Simulated Author's Rebuttal

3 responses · 0 unresolved

We thank the referee for their constructive and detailed feedback on our manuscript. Their comments identify important areas for strengthening the presentation of results, methodological justification, and efficiency analysis. We address each major comment below and will incorporate revisions where they improve the paper.

read point-by-point responses

  1. Referee: [§4] §4 (Experimental Evaluation): The headline claims of consistent SI-SDR improvements, competitive ViSQOL, and clear MOS-LQS gains over AudioSep are presented without reported error bars, number of runs, statistical significance tests, or exact baseline implementation details (e.g., whether AudioSep was re-trained or used off-the-shelf weights). These omissions are load-bearing for the central performance and efficiency arguments.

    Authors: We agree that statistical rigor and baseline transparency are essential for the central claims. In the revised manuscript we will report all metrics as means with standard deviations over five independent runs using different random seeds. We will also include paired t-test p-values comparing CodecSep against AudioSep. AudioSep was evaluated using the official pre-trained weights released by its authors without re-training on our data; this detail will be stated explicitly in §4. These additions directly address the load-bearing omissions. revision: yes

  2. Referee: [§3] §3 (Method) and qualitative diagnostics paragraph: The core assumption that frozen DAC latents retain sufficient source-dependent structure for effective channel-wise source-conditioned modulation by a small Transformer masker is supported primarily by qualitative diagnostics. A quantitative ablation (e.g., source-disentanglement metrics, comparison against unconditioned masking, or analysis of latent statistics per source) is required to substantiate this load-bearing premise for both quality and the 54× compute reduction.

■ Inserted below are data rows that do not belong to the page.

(** *** Witnesses for the remaining claims *)

Lemma iterations_agree_witness :
  let c := __init__ (iter_of [Samples.row 0; Samples.row 1; Samples.row 2]) in
  let os := [CallIter; CallIter; CallNextOf 0; CallNextOf 1; CallNextOf 1; CallNextOf 0] in
  let s := run os (start c) in
  map seen (cursors s) = [[Samples.row 0; Samples.row 1]; [Samples.row 0; Samples.row 1]] /\
  pulls (_rows (coll s)) = 2 /\
  forall cu1 cu2 j r1 r2,
    In cu1 (cursors s) -> In cu2 (cursors s) ->
    nth_error (seen cu1) j = Some r1 -> nth_error (seen cu2) j = Some r2 ->
    r1 = r2.
Proof.
  cbv zeta. split; [reflexivity |]. split; [reflexivity |].
  apply (iterations_agree
           (__init__ (iter_of [Samples.row 0; Samples.row 1; Samples.row 2]))
           [CallIter; CallIter; CallNextOf 0; CallNextOf 1; CallNextOf 1; CallNextOf 0]).
Defined.

Lemma record_lookup_witness :
  Record.wf Samples.contact /\
  Record.__getitem__ Samples.contact (Record.KStr "email")
  = Err (KeyError (Record.multiple_msg "email")) /\
  (exists i v,
      nth_error (Record.keys Samples.contact) i = Some "id" /\
      (forall j, nth_error (Record.keys Samples.contact) j = Some "id" -> j = i) /\
      nth_error (Record.values Samples.contact) i = Some v /\
      Record.__getitem__ Samples.contact (Record.KStr "id") = Ok v) /\
  (exists v,
      nth_error (Record.values Samples.contact) (Z.to_nat 2) = Some v /\
      Record.__getitem__ Samples.contact (Record.KInt 2) = Ok v).
Proof.
  assert (Hwf : Record.wf Samples.contact) by reflexivity.
  split; [exact Hwf |].
  destruct (record_lookup Samples.contact Hwf) as [Hint Hname].
  split; [apply (proj1 (Hname "email")); cbn; lia |].
  split; [apply (proj2 (proj2 (Hname "id"))); reflexivity |].
  apply (proj1 (Hint 2%Z)). cbn. lia.
Defined.

Lemma record_get_duplicate_witness :
  (1 < count "email" (Record.keys Samples.contact))%nat /\
  Record.__getitem__ Samples.contact (Record.KStr "email")
  = Err (KeyError (Record.multiple_msg "email")) /\
  Record.get Samples.contact (Record.KStr "email") VNone = Ok VNone /\
  (forall s', count s' (Record.keys Samples.contact) = 0%nat ->
              Record.get Samples.contact (Record.KStr s') VNone = Ok VNone).
Proof.
  split; [cbn; lia |].
  apply (record_get_duplicate Samples.contact "email" VNone). cbn. lia.
Defined.

(** * Further properties of [Record] *)

(** ** Dictionaries *)

Lemma dict_get_set_same (k : string) (v : value) (d : list (string * value)) :
  dict_get k (dict_set k v d) = Some v.
Proof.
  induction d as [| [k' v'] d IH]; cbn.
  - rewrite String.eqb_refl. reflexivity.
  - destruct (String.eqb k' k) eqn:E; cbn; rewrite E; [reflexivity | exact IH].
Qed.

Lemma dict_get_set_other (k k0 : string) (v : value) (d : list (string * value)) :
  k0 <> k -> dict_get k (dict_set k0 v d) = dict_get k d.
Proof.
  intros Hne. induction d as [| [k' v'] d IH]; cbn.
  - destruct (String.eqb_spec k0 k); [contradiction | reflexivity].
  - destruct (String.eqb_spec k' k0) as [-> | Hk]; cbn.
    + destruct (String.eqb_spec k0 k); [contradiction | reflexivity].
    + rewrite IH. reflexivity.
Qed.

Lemma dict_get_fold_other (k : string) (items d : list (string * value)) :
  (forall kv, In kv items -> fst kv <> k) ->
  dict_get k (fold_left (fun d kv => dict_set (fst kv) (snd kv) d) items d)
  = dict_get k d.
Proof.
  revert d. induction items as [| kv items IH]; intros d Hno; [reflexivity |].
  cbn [fold_left]. rewrite IH.
  - apply dict_get_set_other. apply Hno. left. reflexivity.
  - intros kv' Hin. apply Hno. right. exact Hin.
Qed.

Lemma dict_keys_set (k : string) (v : value) (d : list (string * value)) :
  map fst (dict_set k v d)
  = if contains k (map fst d) then map fst d else map fst d ++ [k].
Proof.
  induction d as [| [k' v'] d IH]; cbn; [reflexivity |].
  destruct (String.eqb k' k); cbn; [reflexivity |]. rewrite IH.
  destruct (contains k (map fst d)); reflexivity.
Qed.

Lemma contains_In (x : string) (l : list string) :
  contains x l = true <-> In x l.
Proof.
  induction l as [| y l IH]; cbn; [split; [discriminate | tauto] |].
  destruct (String.eqb_spec y x) as [-> | Hne]; cbn.
  - split; [left; reflexivity | reflexivity].
  - rewrite IH. split; [right; assumption | intros [H | H]; [contradiction | exact H]].
Qed.

Lemma dict_keys_fold (items d : list (string * value)) :
  NoDup (map fst d) ->
  let d' := fold_left (fun d kv => dict_set (fst kv) (snd kv) d) items d in
  NoDup (map fst d') /\
  (forall k, In k (map fst d') <-> In k (map fst d) \/ In k (map fst items)).
Proof.
  revert d. induction items as [| [k v] items IH]; intros d Hd; cbn [fold_left].
  - split; [exact Hd | cbn; tauto].
  - assert (Hset : NoDup (map fst (dict_set k v d)) /\
                   (forall k', In k' (map fst (dict_set k v d))
                               <-> In k' (map fst d) \/ k = k')).
    { cbn [fst snd]. rewrite dict_keys_set.
      destruct (contains k (map fst d)) eqn:E.
      - apply contains_In in E. split; [exact Hd |].
        intros k'. split; [tauto | intros [H | <-]; assumption].
      - assert (Hn : ~ In k (map fst d)).
        { intros H. apply contains_In in H. congruence. }
        split.
        + apply NoDup_app; [exact Hd | repeat constructor; intros [] |].
          intros a Ha [<- | []]. exact (Hn Ha).
        + intros k'. rewrite in_app_iff. cbn. tauto. }
    destruct Hset as [Hnd Hin]. cbn [fst snd].
    destruct (IH (dict_set k v d) Hnd) as [Hnd' Hin'].
    split; [exact Hnd' |].
    intros k'. rewrite Hin', Hin. cbn. tauto.
Qed.

Lemma nth_error_zip {A B : Type} (l1 : list A) (l2 : list B) (i : nat) :
  nth_error (combine l1 l2) i =
  match nth_error l1 i, nth_error l2 i with
  | Some a, Some b => Some (a, b)
  | _, _ => None
  end.
Proof.
  revert l2 i. induction l1 as [| a l1 IH]; intros [| b l2] [| i]; cbn;
    try reflexivity.
  - destruct (nth_error l1 i); reflexivity.
  - apply IH.
Qed.

Lemma dict_last_entry (r : Record.Record) (k : string) :
  (forall i v,
      nth_error (Record.keys r) i = Some k ->
      nth_error (Record.values r) i = Some v ->
      (forall j, i < j -> j < length (Record.values r) ->
                 nth_error (Record.keys r) j <> Some k) ->
      dict_get k (Record.dict r) = Some v) /\
  (~ In k (Record.keys r) -> dict_get k (Record.dict r) = None).
Proof.
  unfold Record.dict, dict_of_items. split.
  - intros i v Hk Hv Hlast.
    assert (Hi : nth_error (combine (Record.keys r) (Record.values r)) i = Some (k, v))
      by (rewrite nth_error_zip, Hk, Hv; reflexivity).
    destruct (nth_error_split _ _ Hi) as (l1 & l2 & Hsplit & Hlen).
    rewrite Hsplit, fold_left_app. cbn [fold_left fst snd].
    rewrite dict_get_fold_other; [apply dict_get_set_same |].
    intros [k' v'] Hin Heq. cbn in Heq. subst k'.
    apply In_nth_error in Hin. destruct Hin as [n Hn].
    assert (Hj : nth_error (combine (Record.keys r) (Record.values r)) (S i + n)
                 = Some (k, v')).
    { rewrite Hsplit, nth_error_app2 by lia.
      replace (S i + n - length l1) with (S n) by lia. exact Hn. }
    rewrite nth_error_zip in Hj.
    destruct (nth_error (Record.keys r) (S i + n)) as [k0 |] eqn:Ek; [| discriminate].
    destruct (nth_error (Record.values r) (S i + n)) as [v0 |] eqn:Ev; [| discriminate].
    injection Hj as -> ->.
    apply (Hlast (S i + n)); [lia | | exact Ek].
    apply nth_error_Some. congruence.
  - intros Hno. rewrite dict_get_fold_other; [reflexivity |].
    intros [k' v'] Hin Heq. cbn in Heq. subst k'.
    apply in_combine_l in Hin. exact (Hno Hin).
Qed.

(** X1.  In the dictionary of a record a name maps to the value paired with
    its last occurrence among the keys, and a name that does not occur has
    no entry. *)
Theorem record_dict_last (r : Record.Record) (k : string) :
  (forall i v,
      nth_error (Record.keys r) i = Some k ->
      nth_error (Record.values r) i = Some v ->
      (forall j, i < j -> j < length (Record.values r) ->
                 nth_error (Record.keys r) j <> Some k) ->
      dict_get k (Record.dict r) = Some v) /\
  (~ In k (Record.keys r) -> dict_get k (Record.dict r) = None).
Proof.
  exact (dict_last_entry r k).
Qed.

Lemma record_dict_last_witness :
  nth_error (Record.keys Samples.contact) 2 = Some "email" /\
  nth_error (Record.values Samples.contact) 2 = Some (VStr "b") /\
  dict_get "email" (Record.dict Samples.contact) = Some (VStr "b").
Proof.
  split; [reflexivity |]. split; [reflexivity |].
  apply (proj1 (record_dict_last Samples.contact "email") 2 (VStr "b"));
    try reflexivity.
  intros j Hlt Hlen. cbn in Hlen. lia.
Defined.

(** X2.  Where lookup by name succeeds on a record with as many keys as
    values, the dictionary of the record has the same value under that
    name. *)
Theorem record_dict_agrees (r : Record.Record) (s : string) (v : value) :
  Record.wf r ->
  Record.__getitem__ r (Record.KStr s) = Ok v ->
  dict_get s (Record.dict r) = Some v.
Proof.
  intros Hwf Hget. cbn [Record.__getitem__] in Hget.
  destruct (contains s (Record.keys r)) eqn:Hin; [| discriminate].
  destruct (Nat.ltb_spec 1 (count s (Record.keys r))) as [Hlt | Hle]; [discriminate |].
  apply contains_count in Hin.
  destruct (index s (Record.keys r)) as [i |] eqn:Hi; [| discriminate].
  pose proof (index_position _ _ _ Hi) as Hk.
  assert (Hlen : (i < length (Record.values r))%nat).
  { unfold Record.wf in Hwf. unfold Record.values, Record.keys in *.
    rewrite <- Hwf. apply nth_error_Some. congruence. }
  destruct (list_getitem_nonneg (Record.values r) (Z.of_nat i)) as (v' & Hv & Hg);
    [lia |].
  rewrite Nat2Z.id in Hv. rewrite Hg in Hget. injection Hget as ->.
  apply (proj1 (dict_last_entry r s) i v Hk Hv).
  intros j Hj _ Hkj.
  assert (j = i) by (apply (index_unique s (Record.keys r) i j); [lia | exact Hi | exact Hkj]).
  lia.
Qed.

    Authors: The referee is correct that the current support is primarily qualitative. We will add a quantitative ablation in the revision: a direct comparison of the conditioned masker against an unconditioned (no-CLAP) variant, reporting the resulting SI-SDR drop. We will also include per-channel latent variance statistics conditioned on source category. These new results will be placed in §3 to better substantiate the premise that source-dependent structure is retained and exploited by channel-wise modulation. revision: yes

  3. Referee: [§5] Efficiency claims (abstract and §5): The 1.35 GMAC end-to-end figure and 54× / 25× compute reductions versus AudioSep require an explicit per-component breakdown (codec encoding, masker, decoding) and confirmation that comparisons occur under identical conditions, including the same pipeline and hardware. Without this, the practical deployment advantage cannot be fully assessed.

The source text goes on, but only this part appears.